Я заметил: Брус отбросил напевный акцент и вывернутую грамматику старого языка. Показал, что подпускает собеседницу ближе. Жест «правой руки».
– Ох, ты точно везешь Имя, – ответила она. – И я знаю, что оно может сделать. Знаю, что может случиться с тем, кто Имени не знает. Но я готова. Всегда. Меня Имя послушается. Я уверена, что некогда я его видела. И что оно видело меня.
Она выпрямилась и уселась по-другому, более удобно, оперлась на руки и расслабилась. Словно получила желаемое или решилась на что-то. Брус не двигался, продолжал сидеть в позиции «левой руки», говорящей «нет». А жрица так нам ничего и не предложила.

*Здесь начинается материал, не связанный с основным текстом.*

Definition leaf (name typ : string) (logical : option string)
    : format.SchemaElement :=
  {| format.Name := name; format.Type_ := Some typ; format.LogicalType := logical |}.

Definition group (name : string) : format.SchemaElement :=
  {| format.Name := name; format.Type_ := None; format.LogicalType := None |}.

Definition stored (md : list format.SchemaElement) (rows : list row) : FileData :=
  Parquet {| parquet.Metadata_Schema := md; parquet.data := parquet.Row <$> rows |}.

(** [env], except that the writer's calls behave as [fault] says. *)
Definition with_write_fault (env : Env)
    (fault : nat → option (Z * option error)) : Env :=
  {| range_nodes := range_nodes env;
     range_files := range_files env;
     read_dir := read_dir env;
     create_err := create_err env;
     config_err := config_err env;
     write_fault := fault;
     close_err := close_err env;
     encode_schema := encode_schema env |}.

(** The second write reports that nothing was written. *)
Definition second_write_lost (k : nat) : option (Z * option error) :=
  if decide (k = 1%nat) then Some (0, None) else None.

(** Two files that share the column [x]. *)
Definition fileA : FileData :=
  stored [group "schema"; leaf "x" "INT64" None;
          leaf "y" "BYTE_ARRAY" (Some "STRING")]
         [ {[ "x" := VInt 5; "y" := VString "hi" ]} ].

Definition fileB : FileData :=
  stored [group "schema"; leaf "x" "INT64" None; leaf "z" "BOOLEAN" None]
         [ {[ "x" := VInt 7; "z" := VBool true ]}; {[ "x" := VInt 8 ]} ].

Definition fs0 : FS := {[ "d/a.parquet" := fileA; "d/b.parquet" := fileB ]}.

Definition files0 : list string := ["d/a.parquet"; "d/b.parquet"].

(** Two files that disagree on the type of [x], and two more that disagree
    on it with other types. *)
Definition fs_int_string : FS :=
  {[ "d/a.parquet" := stored [leaf "x" "INT64" None] [];
     "d/b.parquet" := stored [leaf "x" "BYTE_ARRAY" (Some "STRING")] [] ]}.

Definition fs_bool_double : FS :=
  {[ "d/a.parquet" := stored [leaf "x" "BOOLEAN" None] [];
     "d/b.parquet" := stored [leaf "x" "DOUBLE" None] [] ]}.

Definition dir0 : list DirEntry :=
  [ {| entry_Name := "a.parquet"; entry_IsDir := false |};
    {| entry_Name := "sub.parquet"; entry_IsDir := true |};
    {| entry_Name := "b.parquet"; entry_IsDir := false |};
    {| entry_Name := "notes.txt"; entry_IsDir := false |} ].

(** The [x] column of the records stored at [out.parquet]. *)
Definition xs (fs : FS) : list (option Value) :=
  (λ r : row, r !! "x") <$> stored_rows fs "out.parquet".

(** [plain_env], except that [range] visits [fileSchema] in the opposite
    order. *)
Definition reversed_env : Env :=
  {| range_nodes := λ _ nodes, map_to_list nodes;
     range_files := λ fileSchema, reverse (map_to_list fileSchema);
     read_dir := λ _, Ok [];
     create_err := λ _, None;
     config_err := λ _, None;
     write_fault := λ _, None;
     close_err := None;
     encode_schema := λ _, [] |}.

(** * The other programs of the repository *)

(** ** The writer program (write-read.go): [nodeFromType], [schemaFromMap]
    and [ParquetMapWriter] *)

(** The dynamic type of a Go value of type [any]; [nodeFromType] looks at
    nothing else.  [byte] is [uint8].  [go_other] stands for every type the
    switch does not list, with the name [%T] prints. *)
Inductive GoType : Type :=
  | go_int8 | go_uint8 | go_int16 | go_int32 | go_int | go_int64
  | go_float64 | go_float32 | go_string | go_bool
  | go_other (name : string).

#[global] Instance GoType_eq_dec : EqDecision GoType.
Proof. solve_decision. Defined.

Definition GoType_name (t : GoType) : string :=
  match t with
  | go_int8 => "int8" | go_uint8 => "uint8" | go_int16 => "int16"
  | go_int32 => "int32" | go_int => "int" | go_int64 => "int64"
  | go_float64 => "float64" | go_float32 => "float32"
  | go_string => "string" | go_bool => "bool"
  | go_other name => name
  end.

Definition nodeFromType (t : GoType) : result parquet.Node :=
  match t with
  | go_int8 | go_uint8 => Ok (parquet.Required (parquet.Int 8))
  | go_int16 => Ok (parquet.Required (parquet.Int 16))
  | go_int32 | go_int => Ok (parquet.Required (parquet.Int 32))
  | go_int64 => Ok (parquet.Required (parquet.Int 64))
  | go_float64 | go_float32 =>
      Ok (parquet.Required (parquet.Leaf parquet.DoubleType))
  | go_string => Ok (parquet.Required parquet.String)
  | go_bool => Ok (parquet.Required (parquet.Leaf parquet.BooleanType))
  | go_other _ => Err (ErrExternal ("unsupported type " +:+ GoType_name t))
  end.

(** [for name, t := range typemap], over the entries in the order the
    runtime chose. *)
Fixpoint schemaFromMap_loop (entries : list (string * GoType))
    (fields : gmap string parquet.Node) : result (gmap string parquet.Node) :=
  match entries with
  | [] => Ok fields
  | (name, t) :: entries' =>
      node ← nodeFromType t;
      schemaFromMap_loop entries' (<[name := node]> fields)
  end.

(** [range_typemap] is the order in which [range] visits [typemap]. *)
Definition schemaFromMap
    (range_typemap : gmap string GoType → list (string * GoType))
    (name : string) (typemap : gmap string GoType) : result parquet.Schema :=
  fields ← schemaFromMap_loop (range_typemap typemap) ∅;
  Ok (parquet.NewSchema name fields).

(** [os.Rename]; [rename_err] is the error of the call, if it fails. *)
Definition os_Rename (rename_err : option error) (oldpath newpath : string)
    (fs : FS) : option error * FS :=
  match rename_err with
  | Some err => (Some err, fs)
  | None =>
      match fs !! oldpath with
      | None => (Some (os.not_exist "rename" oldpath), fs)
      | Some d => (None, <[newpath := d]> (delete oldpath fs))
      end
  end.

Record ParquetMapWriter : Type := {
  pmw_writer : GenericWriter;
  pmw_filename : string;
  pmw_tmpname : string;
}.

– Извини старухе ее нетерпение, – отозвалась архиматрона чуть более теплым тоном. – Я полагала, что, по крайней мере, нужно попытаться. Сложное положение. Я лишь прошу, чтобы ты мне рассказал. Некогда… некогда любая Башня имела собственное Имя. Но когда Праматерь заснула, имена умерли или ушли. Эта Башня, – она хлопнула по ковру рядом с собой, – тоже его имела. Даже когда я сюда пришла. Немного от него осталось, но достаточно, чтобы я могла узнать, что такое сила одного из Имен богини. Сила эта все еще тлеет, но уже слишком слабо, чтобы я могла ее использовать. А тем временем все утекает у меня из рук. Просто скажи обо мне, где следует. Напомни, что селение Аширдым ждет Имя. Если я его не получу, может случиться что угодно. А теперь… – она потянулась за палочкой и снова ударила в гонг, на этот раз дважды. – Я угощу тебя так, как угощают посланника. Чтобы ты не забыл о моей Башне.
Адептка внесла поднос, уставленный несколькими металлическими мисками, а еще какие-то странные посудины. Серебряные, покрытые отверстиями, что складывались в узоры, и стоящие на ножке, подобной ножке бокала.
– Да, – улыбнулась архиматрона. – Это именно то, о чем ты подумал… Ты сможешь разделить со мной укус. Мы сделаемся едиными во славу Подземной. Только это мне и осталось от древнего Имени, дремлющего в пещере моей Башни. Благодаря тому ты запомнишь меня, и это даст тебе силы для дальнейшего пути. Когда почувствуешь, что такое единство Матери, выдержишь всё.
Жрица сняла поблескивавшую посудину с подставки и чуть встряхнула ее. Сквозь сеточку мелких дырочек было видно, что внутри что-то движется.
– Дай мне ладонь, – попросила она, поднимая защелку.
Брус явственно вздрогнул, по лицу его пробежала дрожь. Я с трудом сдержал крик. На руку жрицы выползла сколопендра. Не настолько большая, как та, что должна была некогда убить меня, в моих комнатах в Доме Стали. Эта была покороче моего мизинца и ярко-красная, в желтую полосу. Я смотрел, как она ползет по руке архиматроны, проскальзывает между пальцами и разводит ядовитые клешни. Брус отдернул руку.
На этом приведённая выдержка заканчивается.